Exercise goal » Determine how many lines of the material hold the word "stdpp", and answer with the number only.

The data »
Lemma entries_size (P : Z -> Prop) `{forall z, Decision (P z)} ms :
  NoDup (m_id <$> ms) ->
  size (filter (fun x : Z * Entry => P x.2.1) (entries ms))
  = length (filter (fun m => P (m_start m)) ms).
Proof.
  induction ms as [|m ms IH]; [done|]. intros [Hfr Hnd]%NoDup_cons. rw entries_cons.
  apply entries_None in Hfr. destruct (decide (P (m_start m))) as [HP|HP].
  - rw map_filter_insert_True //. rw filter_cons_True //. simpl. rw -IH //.
    apply map_size_insert_None. by apply map_lookup_filter_None_2; left.
  - rw map_filter_insert_False // delete_id //. rw filter_cons_False //. by apply IH.
Qed.

Lemma entries_moved (f : Entry -> Entry) (g : Marker -> Marker) ms :
  (forall m, m ∈ ms -> m_id (g m) = m_id m
     /\ (m_start (g m), right_gravity (g m)) = f (m_start m, right_gravity m)) ->
  entries (g <$> ms) = f <$> entries ms.
Proof.
  induction ms as [|m ms IH]; intros Hg; [by unfold entries; rw fmap_empty|].
  rw fmap_cons !entries_cons fmap_insert IH; [intros; apply Hg; by right|].
  destruct (Hg m) as [-> ->]; [by left|done].
Qed.

(** ** The next id *)
Lemma it_delete_next t id t' b : it_delete t id = Ok (t', b) -> next_id t' = next_id t.
Proof.
  unfold it_delete. case_decide as Hdec; intros H; [|by simplify_eq].
  destruct (delete_below (it_root t) id) as [[root|]|]; simpl in H; by simplify_eq.
Qed.

Lemma insert_with_id_next t id s e mt rg ord t' :
  insert_with_id t id s e mt rg ord = Ok t' -> next_id t' = next_id t.
Proof. unfold insert_with_id. case_decide as Hdec; intros H; [done|]. by inv_res. Qed.

Lemma set_position_next t id s e t' b : set_position t id s e = Ok (t', b) -> next_id t' = next_id t.
Proof.
  unfold set_position. destruct (get_marker t id) as [m|]; intros H; [|by simplify_eq].
  destruct (it_delete t id) as [[t1 []]|] eqn:Hd; simpl in H; [| |done]; apply it_delete_next in Hd.
  - destruct (insert_with_id t1 id s e _ _ _) eqn:Hi; simpl in H; [|done]. simplify_eq.
    rw (insert_with_id_next _ _ _ _ _ _ _ _ Hi). done.
  - by simplify_eq.
Qed.

Lemma delete_all_next t ids t' : delete_all t ids = Ok t' -> next_id t' = next_id t.
Proof.
  revert t. induction ids as [|id ids IH]; simpl; intros t H; [by simplify_eq|].
  destruct (it_delete t id) as [[t1 b]|] eqn:Hd; simpl in H; [|done].
  rw (IH _ H). exact (it_delete_next _ _ _ _ Hd).
Qed.
(* ===== verification/MarkerListInv.v ===== *)
(** * The marker list refines a map of positions

    The abstract state is the next id and a map from ids to the start and gravity of
    the markers.  Every sequence of operations on the list, within the range of the
    machine integers, does on the list what it does on the map; the proofs use the
    laws of the store only. *)
From stdpp Require Import base numbers list option sorting gmap.
From Stdlib Require Import ssreflect.
From S2P Require Import Prelude MarkerTree MarkerTreeInv MarkerTreeOps MarkerTreeEdit.
From S2P Require Import MarkerTreeBulk MarkerStore MarkerList.

#[local] Open Scope Z_scope.

(** ** Operations and their effect on the map *)
Inductive ListOp : Type :=
  | Create (position : nat)
  | CreateLeftGravity (position : nat)
  | CreateOrdered (position : nat) (order : Z) (left_gravity : bool)
  | CreateSpan (start end_ : nat)
  | CreateOverlays (ranges : list (nat * nat))
  | Delete (id : Z)
  | SetPosition (id : Z) (position : nat)
  | InsertText (position length : nat)
  | DeleteText (position length : nat)
  | BulkEdit (edits : list LenEdit).

Abbreviation Positions := (Z * gmap Z Entry)%type.

Definition signed_edit (e : LenEdit) : Z * Z :=
  (Z.of_nat e.1.1, Z.of_nat e.2 - Z.of_nat e.1.2).

Definition spec_op (sp : Positions) (op : ListOp) : Positions :=
  let '(n, es) := sp in
  match op with
  | Create p => (n + 1, <[n := (Z.of_nat p, true)]> es)
  | CreateLeftGravity p => (n + 1, <[n := (Z.of_nat p, false)]> es)
  | CreateOrdered p _ lg => (n + 1, <[n := (Z.of_nat p, negb lg)]> es)
  | CreateSpan s _ => (n + 1, <[n := (Z.of_nat s, true)]> es)
  | CreateOverlays rs =>
      (n + 3 * Z.of_nat (length rs), insert_entries n (overlay_intervals rs) es)
  | Delete id => (n, delete id es)
  | SetPosition id p => (n, alter (fun x => (Z.of_nat p, x.2)) id es)
  | InsertText p len => (n, move_entries es (Z.of_nat p, Z.of_nat len))
  | DeleteText p len => (n, move_entries es (Z.of_nat p, - Z.of_nat len))
  | BulkEdit edits => (n, foldl move_entries es (signed_edit <$> edits))
  end.

(** How far an operation can move positions and ids up; the sum over a session is
    required to stay in the range of [i64]. *)
Definition op_weight (op : ListOp) : Z :=
  match op with
  | Create p | CreateLeftGravity p | CreateOrdered p _ _ => Z.of_nat p + 1
  | CreateSpan s e => Z.of_nat s + Z.of_nat e + 1
  | CreateOverlays rs =>
      foldr (fun r acc => Z.of_nat r.1 + Z.of_nat r.2 + 3 + acc) 0 rs
  | Delete _ => 0
  | SetPosition _ p => Z.of_nat p
  | InsertText p len | DeleteText p len => Z.of_nat p + Z.of_nat len
  | BulkEdit edits =>
      foldr (fun (e : LenEdit) acc => Z.of_nat e.1.1 + Z.of_nat e.1.2 + Z.of_nat e.2 + acc) 0 edits
  end.

Definition session_weight (ops : list ListOp) : Z := foldr (fun op acc => op_weight op + acc) 0 ops.

(** A bulk edit is given from the highest position down and its deletions do not
    overlap, unless two edits share a position. *)
Definition edits_ok (edits : list LenEdit) : Prop :=
  NoDup (net_edits edits).*1 -> Sorted edit_sep (rev (net_edits edits)).

Definition list_op_ok (op : ListOp) : Prop :=
  match op with BulkEdit edits => edits_ok edits | _ => True end.

Section run.
Context {T : Type} `{MarkerStore T}.

Definition list_op (ml : MarkerList T) (op : ListOp) : res (MarkerList T) :=
  match op with
  | Create p => '(ml, _) ← create ml p; Ok ml
  | CreateLeftGravity p => '(ml, _) ← create_left_gravity ml p; Ok ml
  | CreateOrdered p o lg => '(ml, _) ← create_ordered ml p o lg; Ok ml
  | CreateSpan s e => '(ml, _) ← create_span ml s e; Ok ml
  | CreateOverlays rs => '(ml, _) ← create_overlay_markers_bulk ml rs; Ok ml
  | Delete id => ml_delete ml id
  | SetPosition id p => '(ml, _) ← ml_set_position ml id p; Ok ml
  | InsertText p len => adjust_for_insert ml p len
  | DeleteText p len => adjust_for_delete ml p len
  | BulkEdit edits => ml_adjust_for_bulk_edits ml edits
  end.

Fixpoint list_session (ml : MarkerList T) (ops : list ListOp) : res (MarkerList T) :=
  match ops with
  | [] => Ok ml
  | op :: ops => ml ← list_op ml op; list_session ml ops
  end.
End run.

(** ** Repeated positions *)
Lemma adjacent_equal_NoDup l : StronglySorted Z.le l -> adjacent_equal l = false -> NoDup l.
Proof.
  induction l as [|x l IH]; intros Hs Ha; [constructor|].
  apply StronglySorted_cons in Hs as [Hx Hs]. destruct l as [|y l]; [apply NoDup_singleton|].
  cbn [adjacent_equal] in Ha. apply orb_false_iff in Ha as [Hxy Ha].
  apply bool_decide_eq_false in Hxy. apply NoDup_cons. split; [|by apply IH].
  apply StronglySorted_cons in Hs as [Hy _]. apply Forall_cons in Hx as [Hle _].
  rw Forall_forall in Hy. intros [->|Hin]%elem_of_cons; [done|]. specialize (Hy _ Hin). lia.
Qed.

Lemma has_repeated_position_NoDup es : has_repeated_position es = false -> NoDup es.*1.
Proof.
  intros Hr. rw -(merge_sort_Permutation Z.le es.*1). apply adjacent_equal_NoDup; [|done].
  apply StronglySorted_merge_sort; apply _.
Qed.

(** ** Net edits *)
Lemma move_entry_0 pos e : move_entry pos 0 e = e.
Proof.
  destruct e as [s rg]. unfold move_entry, moved_start, m_start. simpl. f_equal.
  repeat case_decide; simpl in *; lia.
Qed.
Definition diff_piece_trees (before after : PieceTreeNode) : PieceTreeDiff :=
  if ptr_eq before after then mkDiff true [] 1 else
  let w := diff_collect_leaves before after (mkWalk [] [] 0 0 0) in
  let before_spans := normalize_spans (before_out w) in
  let after_spans := normalize_spans (after_out w) in
  if span_slices_equal before_spans after_spans then mkDiff true [] (visited w) else
  let prefix := common_prefix_bytes before_spans after_spans in
  let suffix := common_suffix_bytes before_spans after_spans prefix in
  mkDiff false (collect_diff_ranges before_spans after_spans prefix suffix) (visited w).
End diff.

(** ** Fuel

    Every iteration of a loop finishes a span of one of the lists, or reaches the
    bound that stops the loop: giving a loop more fuel than the number of spans
    changes nothing. *)
Definition in_span (spans : list Span) (off : nat) : Prop :=
  match spans with s :: _ => off <= sp_bytes s | [] => True end.

Lemma advance_in_span s spans off take :
  off + take <= sp_bytes s ->
  let '(spans', off') := advance (s :: spans) off take in
  in_span spans' off' /\ length spans' <= S (length spans)
  /\ (off + take = sp_bytes s -> length spans' <= length spans).
Proof.
  intros H. unfold advance. case_decide; simpl; [|split_and!; lia].
  split; [|lia]. destruct spans; simpl; [done|lia].
Qed.

(** One step of a loop that moves both lists by the same amount. *)
Lemma advance_both b before a after b_off a_off take :
  in_span (b :: before) b_off -> in_span (a :: after) a_off ->
  take <= Nat.min (sp_bytes b - b_off) (sp_bytes a - a_off) ->
  let '(before', b_off') := advance (b :: before) b_off take in
  let '(after', a_off') := advance (a :: after) a_off take in
  in_span before' b_off' /\ in_span after' a_off'
  /\ length before' + length after' <= S (length before + S (length after))
  /\ (take = Nat.min (sp_bytes b - b_off) (sp_bytes a - a_off) ->
      length before' + length after' <= length before + S (length after)).
Proof.
  simpl in_span. intros Hb Ha Ht.
  pose proof (advance_in_span b before b_off take ltac:(lia)) as H1.
  pose proof (advance_in_span a after a_off take ltac:(lia)) as H2.
  destruct (advance (b :: before) b_off take) as [before' b_off'].
  destruct (advance (a :: after) a_off take) as [after' a_off'].
  destruct H1 as (? & ? & H1), H2 as (? & ? & H2). split_and!; [done..|lia|]. intros ->.
  destruct (decide (sp_bytes b - b_off <= sp_bytes a - a_off)); [specialize (H1 ltac:(lia))|
    specialize (H2 ltac:(lia))]; lia.
Qed.
(* ===== verification/Persistence.v ===== *)
(** * Persistence state of a text buffer

    Models crates/fresh-editor-core/src/model/buffer/persistence.rs: the dirty
    flags, the tree as it was last saved and the comparison of the current tree
    against it.  The file-system handle is not part of the record: the operations
    that use it take it as a parameter.  Paths are strings, modification times and
    content digests are the numbers that identify them. *)
From stdpp Require Import base numbers list option strings.
From Stdlib Require Import ssreflect Strings.Byte ZArith.
From S2P Require Import Prelude TextSpec StringBuffer PieceTree PieceTreeDiff.

Record HotExitEntry : Type := mkHotExit { he_id : string; metadata_path : string }.

Record Persistence : Type := mkPersistence {
  file_path : option string;
  modified : bool;
  recovery_pending : bool;
  hot_exit_entry : option HotExitEntry;
  saved_root : PieceTreeNode;
  saved_file_size : option nat;
  source_torn : bool;
  torn_write : option (string * Z);
  saved_content : option (Z * Z);
  save_state_version : Z;
  saved_diff_memo : option (Z * Z * PieceTreeDiff);
}.

(** [u64::wrapping_add(1)] *)
Definition wrapping_succ (v : Z) : Z := ((v + 1) mod 2 ^ 64)%Z.

Definition persistence_new (path : option string) (root : PieceTreeNode)
    (file_size : option nat) : Persistence :=
  mkPersistence path false false None root file_size false None None 0%Z None.

Definition set_file_path (p : Persistence) (path : string) : Persistence :=
  mkPersistence (Some path) (modified p) (recovery_pending p) (hot_exit_entry p) (saved_root p)
    (saved_file_size p) (source_torn p) (torn_write p) (saved_content p) (save_state_version p)
    (saved_diff_memo p).

Definition set_saved_file_size (p : Persistence) (size : option nat) : Persistence :=
  mkPersistence (file_path p) (modified p) (recovery_pending p) (hot_exit_entry p) (saved_root p)
    size (source_torn p) (torn_write p) (saved_content p) (save_state_version p)
    (saved_diff_memo p).

(** [set_source_torn(false)] and [set_torn_write(None)], which a finished save
    always does together. *)
Definition clear_torn (p : Persistence) : Persistence :=
  mkPersistence (file_path p) (modified p) (recovery_pending p) (hot_exit_entry p) (saved_root p)
    (saved_file_size p) false None (saved_content p) (save_state_version p) (saved_diff_memo p).

Definition set_recovery_pending (p : Persistence) (pending : bool) : Persistence :=
  mkPersistence (file_path p) (modified p) pending (hot_exit_entry p) (saved_root p)
    (saved_file_size p) (source_torn p) (torn_write p) (saved_content p) (save_state_version p)
    (saved_diff_memo p).

(** The fields that the save state consists of: every change of [saved_root] or
    [modified] moves [save_state_version]. *)
Definition set_save_state (p : Persistence) (m r : bool) (root : PieceTreeNode) : Persistence :=
  mkPersistence (file_path p) m r (hot_exit_entry p) root (saved_file_size p) (source_torn p)
    (torn_write p) (saved_content p) (wrapping_succ (save_state_version p)) (saved_diff_memo p).

Definition set_modified (p : Persistence) (m : bool) : Persistence :=
  set_save_state p m (recovery_pending p) (saved_root p).

Definition clear_modified (p : Persistence) : Persistence :=
  set_save_state p false (recovery_pending p) (saved_root p).

Definition mark_dirty (p : Persistence) : Persistence :=
  set_save_state p true true (saved_root p).

Definition set_saved_root (p : Persistence) (root : PieceTreeNode) : Persistence :=
  set_save_state p (modified p) (recovery_pending p) root.

Definition mark_saved_snapshot (p : Persistence) (t : PieceTree) : Persistence :=
  set_save_state p false (recovery_pending p) (root t).

Definition refresh_saved_root_if_unmodified (p : Persistence) (t : PieceTree) : Persistence :=
  if negb (modified p) then set_save_state p (modified p) (recovery_pending p) (root t) else p.

(** One leaf of the saved tree under [apply_chunk_load_to_saved_root]; [None] when
    the leaf is kept as it is. *)
Definition chunk_load_leaf (old_buffer_id chunk_start chunk_bytes new_buffer_id : nat)
    (leaf : LeafData) : option (list LeafData) :=
  if decide (buffer_id (l_location leaf) <> old_buffer_id) then None else
  let leaf_start := l_offset leaf in
  let leaf_end := l_offset leaf + l_bytes leaf in
  let chunk_end := chunk_start + chunk_bytes in
  if decide (leaf_end <= chunk_start \/ chunk_end <= leaf_start) then None else
  let prefix :=
    if decide (leaf_start < chunk_start)
    then [mkLeaf (l_location leaf) (l_offset leaf) (chunk_start - leaf_start) None] else [] in
  let actual_start := Nat.max chunk_start leaf_start in
  let actual_end := Nat.min chunk_end leaf_end in
  let chunk := mkLeaf (Added new_buffer_id) (actual_start - chunk_start)
                 (actual_end - actual_start) None in
  let suffix :=
    if decide (chunk_end < leaf_end)
    then [mkLeaf (l_location leaf) chunk_end (leaf_end - chunk_end) None] else [] in
  Some (prefix ++ [chunk] ++ suffix).

Definition apply_chunk_load_to_saved_root (p : Persistence)
    (old_buffer_id chunk_offset_in_buffer chunk_bytes new_buffer_id : nat) : Persistence :=
  let leaves := collect_leaves (saved_root p) [] in
  let loaded := chunk_load_leaf old_buffer_id chunk_offset_in_buffer chunk_bytes new_buffer_id in
  let new_leaves := leaves ≫= (fun leaf => default [leaf] (loaded leaf)) in
  if existsb (fun leaf => bool_decide (is_Some (loaded leaf))) leaves
  then set_saved_root p (root (from_leaves new_leaves)) else p.

Definition saved_tree (p : Persistence) : PieceTree := from_root (saved_root p).

Definition saved_total_bytes (p : Persistence) : nat := total_bytes (saved_tree p).

Definition extract_saved_range (p : Persistence) (start end_ : nat) (buffers : list StringBuffer)
    : option (list byte) :=
  read_range (saved_tree p) buffers start (end_ - start).

Definition range_differs (saved current : PieceTree) (buffers : list StringBuffer)
    (range : nat * nat) : bool :=
  let '(start, end_) := range in
  if decide (end_ <= start) then false else
  match read_range saved buffers start (end_ - start),
        read_range current buffers start (end_ - start) with
  | Some s, Some c => bool_decide (s <> c)
  | _, _ => true
  end.

Definition verify_content_differs_in_ranges (p : Persistence) (ranges : list (nat * nat))
    (t : PieceTree) (buffers : list StringBuffer) : bool :=
  let saved := saved_tree p in
  if decide (total_bytes saved <> total_bytes t) then true
  else existsb (range_differs saved t buffers) ranges.

Definition MAX_VERIFY_BYTES : nat := 64 * 1024.

Section diff.
Context (ptr_eq : PieceTreeNode -> PieceTreeNode -> bool).

Definition diff_since_saved_uncached (p : Persistence) (t : PieceTree)
    (buffers : list StringBuffer) : PieceTreeDiff :=
  let structure_diff := diff_piece_trees ptr_eq (saved_root p) (root t) in
  if diff_equal structure_diff then structure_diff else
  let ranges := byte_ranges structure_diff in
  let total_changed_bytes := list_sum ((fun r => r.2 - r.1) <$> ranges) in
  if decide (total_changed_bytes <= MAX_VERIFY_BYTES /\ ranges <> []) then
    if verify_content_differs_in_ranges p ranges t buffers then structure_diff
    else mkDiff true [] (nodes_visited structure_diff)
  else structure_diff.

(** [diff_since_saved]: the answer and the memo afterwards. *)
Definition diff_since_saved (p : Persistence) (t : PieceTree) (buffers : list StringBuffer)
    (content_version : Z) : PieceTreeDiff * Persistence :=
  if negb (modified p) then (mkDiff true [] 0, p)
  else if ptr_eq (saved_root p) (root t) then (mkDiff true [] 0, p)
  else
    let fresh :=
      let result := diff_since_saved_uncached p t buffers in
      (result, mkPersistence (file_path p) (modified p) (recovery_pending p) (hot_exit_entry p)
                 (saved_root p) (saved_file_size p) (source_torn p) (torn_write p)
                 (saved_content p) (save_state_version p)
                 (Some (content_version, save_state_version p, result))) in
    match saved_diff_memo p with
    | Some (cv, ssv, diff) =>
        if decide (cv = content_version /\ ssv = save_state_version p) then (diff, p) else fresh
    | None => fresh
    end.
End diff.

Result for this exercise » 2